Long-range coherent energy transport in Photosystem II

TL;DR

This study uses advanced quantum simulations to analyze long-range energy transfer in Photosystem II, revealing robustness to initial conditions and the importance of vibrational effects for high efficiency.

Contribution

It introduces a non-Markovian quantum master equation approach to quantify coherence and pathways in Photosystem II energy transfer, highlighting vibrational effects and robustness.

Findings

Energy transfer is robust against initial excitation variations.

Vibrational coupling is crucial for high transfer efficiency.

Quantum and classical models show good agreement in overall dynamics.

Abstract

We simulate the long-range inter-complex electronic energy transfer in Photosystem II -- from the antenna complex, via a core complex, to the reaction center -- using a non-Markovian (ZOFE) quantum master equation description that allows us to quantify the electronic coherence involved in the energy transfer.

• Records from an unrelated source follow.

(** The operations of the bus, of its subscribers, and of other replicas. *)
Inductive bus_op :=
| OpSubscribe
| OpUnsubscribe (id : nat)
| OpClose
| OpReceive (id : nat)
| OpPublish (ctx : option Ctx) (late : option error) (now : time) (e : Event)
| OpDeliverContext (ctx : option Ctx) (late later : option error) (e : Event)
| OpDeliver (e : Event)
| OpRemoteInsert (ctx : option error) (now : time) (e : Event)
| OpMarkConsumed (ctx : option error) (now : time) (id : Z)
| OpTransport
| OpBoundary (boundary : option (option ResourceBoundary))
| OpAuthority (authority : option bool).

(** [None] is a panic.  A receive that would wait changes nothing. *)
Definition run_op (op : bus_op) (db : EventDB) (b : Bus) : option (EventDB * Bus) :=
  let keep := fun b' => (db, b') in
  match op with
  | OpSubscribe => Some (db, snd (Subscribe b))
  | OpUnsubscribe id => keep <$> Unsubscribe id b
  | OpClose => keep <$> Close b
  | OpReceive id => Some (db, match receive id b with Some (_, b') => b' | None => b end)
  | OpPublish ctx late now e => (fun '(db', b', _) => (db', b')) <$> Publish d ctx late now e db b
  | OpDeliverContext ctx late later e => keep <$> DeliverContext ctx late later e db b
  | OpDeliver e => keep <$> Deliver e db b
  | OpRemoteInsert ctx now e => Some (fst (InsertEvent d ctx now e db), b)
  | OpMarkConsumed ctx now id => Some (fst (MarkEventConsumed d ctx now id db), b)
  | OpTransport => Some (db, WithTransport b)
  | OpBoundary boundary => Some (db, WithResourceBoundary boundary b)
  | OpAuthority authority => Some (db, WithEventAuthority authority b)
  end.

Fixpoint run_ops (ops : list bus_op) (db : EventDB) (b : Bus) : option (EventDB * Bus) :=
  match ops with
  | [] => Some (db, b)
  | op :: rest => match run_op op db b with Some (db', b') => run_ops rest db' b' | None => None end
  end.

(** The event a remote delivery broadcasts. *)
Definition delivered_event (ctx : option Ctx) (late later : option error) (e : Event) (db : EventDB) (b : Bus) : option Event :=
  match bu_authority b with
  | None => None
  | Some usable =>
      match Reread (if usable then Some (db_reader db) else None) ctx e with
      | Err _ => None
      | Ok a => match admitEventBucket (bu_boundary b) ctx late (ev_TenantID a) (ev_Bucket a), later with
                | None, None => Some a
                | _, _ => None
                end
      end
  end.

(** The event an operation offers to the subscribers. *)
Definition op_event (op : bus_op) (db : EventDB) (b : Bus) : option Event :=
  match op with
  | OpPublish ctx _ now e =>
      match InsertEvent d (ctx ≫= ctx_Err) now e db with (_, Ok id) => Some (with_id id e) | (_, Err _) => None end
  | OpDeliverContext ctx late later e => delivered_event ctx late later e db b
  | OpDeliver e => if negb (bu_authorityConfigured b) && legacyUnscopedEvent e then Some e
                   else delivered_event background None None e db b
  | _ => None
  end.

(** What the subscriber of a channel is offered, and what it receives. *)
Definition offered (id : nat) (op : bus_op) (db : EventDB) (b : Bus) : list Event :=
  if decide (id ∈ bu_subs b) then option_list (op_event op db b) else [].
Definition received (id : nat) (op : bus_op) (b : Bus) : list Event :=
  match op with
  | OpReceive i => if Nat.eqb i id then match receive i b with Some (e, _) => [e] | None => [] end else []
  | _ => []
  end.

Fixpoint all_offered (id : nat) (ops : list bus_op) (db : EventDB) (b : Bus) : list Event :=
  match ops with
  | [] => []
  | op :: rest => match run_op op db b with
                  | Some (db', b') => offered id op db b ++ all_offered id rest db' b'
                  | None => []
                  end
  end.
Fixpoint all_received (id : nat) (ops : list bus_op) (db : EventDB) (b : Bus) : list Event :=
  match ops with
  | [] => []
  | op :: rest => match run_op op db b with
                  | Some (db', b') => received id op b ++ all_received id rest db' b'
                  | None => []
                  end
  end.

Lemma DeliverContext_event ctx late later e db b :
  DeliverContext ctx late later e db b =
    match delivered_event ctx late later e db b with Some a => broadcast a b | None => Some b end.
Proof. unfold DeliverContext, delivered_event. repeat case_match; simplify_eq; done. Qed.

(** One step: it does not panic, keeps the invariant, and moves events through the
    queues in order, losing one only when it counts a drop. *)
Definition step_ok (op : bus_op) (db : EventDB) (b : Bus) (b' : Bus) : Prop :=
  bus_inv b' /\ bu_dropped b <= bu_dropped b' /\
  forall id, (received id op b ++ waiting id b') `sublist_of` (waiting id b ++ offered id op db b) /\
    (bu_dropped b' = bu_dropped b -> received id op b ++ waiting id b' = waiting id b ++ offered id op db b).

We identify the pathways of the energy transfer in the network of coupled chromophores, using a description based on excitation probability currents. We investigate how the energy transfer depends on the initial excitation -- localized, coherent initial excitation versus delocalized, incoherent initial excitation -- and find that the energy transfer is remarkably robust with respect to such strong variations of the initial condition. To explore the importance of vibrationally enhanced transfer and to address the question of optimization in the system parameters, we vary the strength of the coupling between the electronic and the vibrational degrees of freedom. We find that the original parameters lie in a (broad) region that enables optimal transfer efficiency, and that the energy transfer appears to be very robust with respect to variations in the vibronic coupling. Nevertheless, vibrationally enhanced transfer appears to be crucial to obtain a high transfer efficiency. We compare our quantum simulation to a "classical" rate equation based on a modified-Redfield/generalized-F\"orster description that was previously used to simulate energy transfer dynamics in the entire Photosystem II complex, and find very good agreement between quantum and rate-equation simulation of the overall energy transfer dynamics.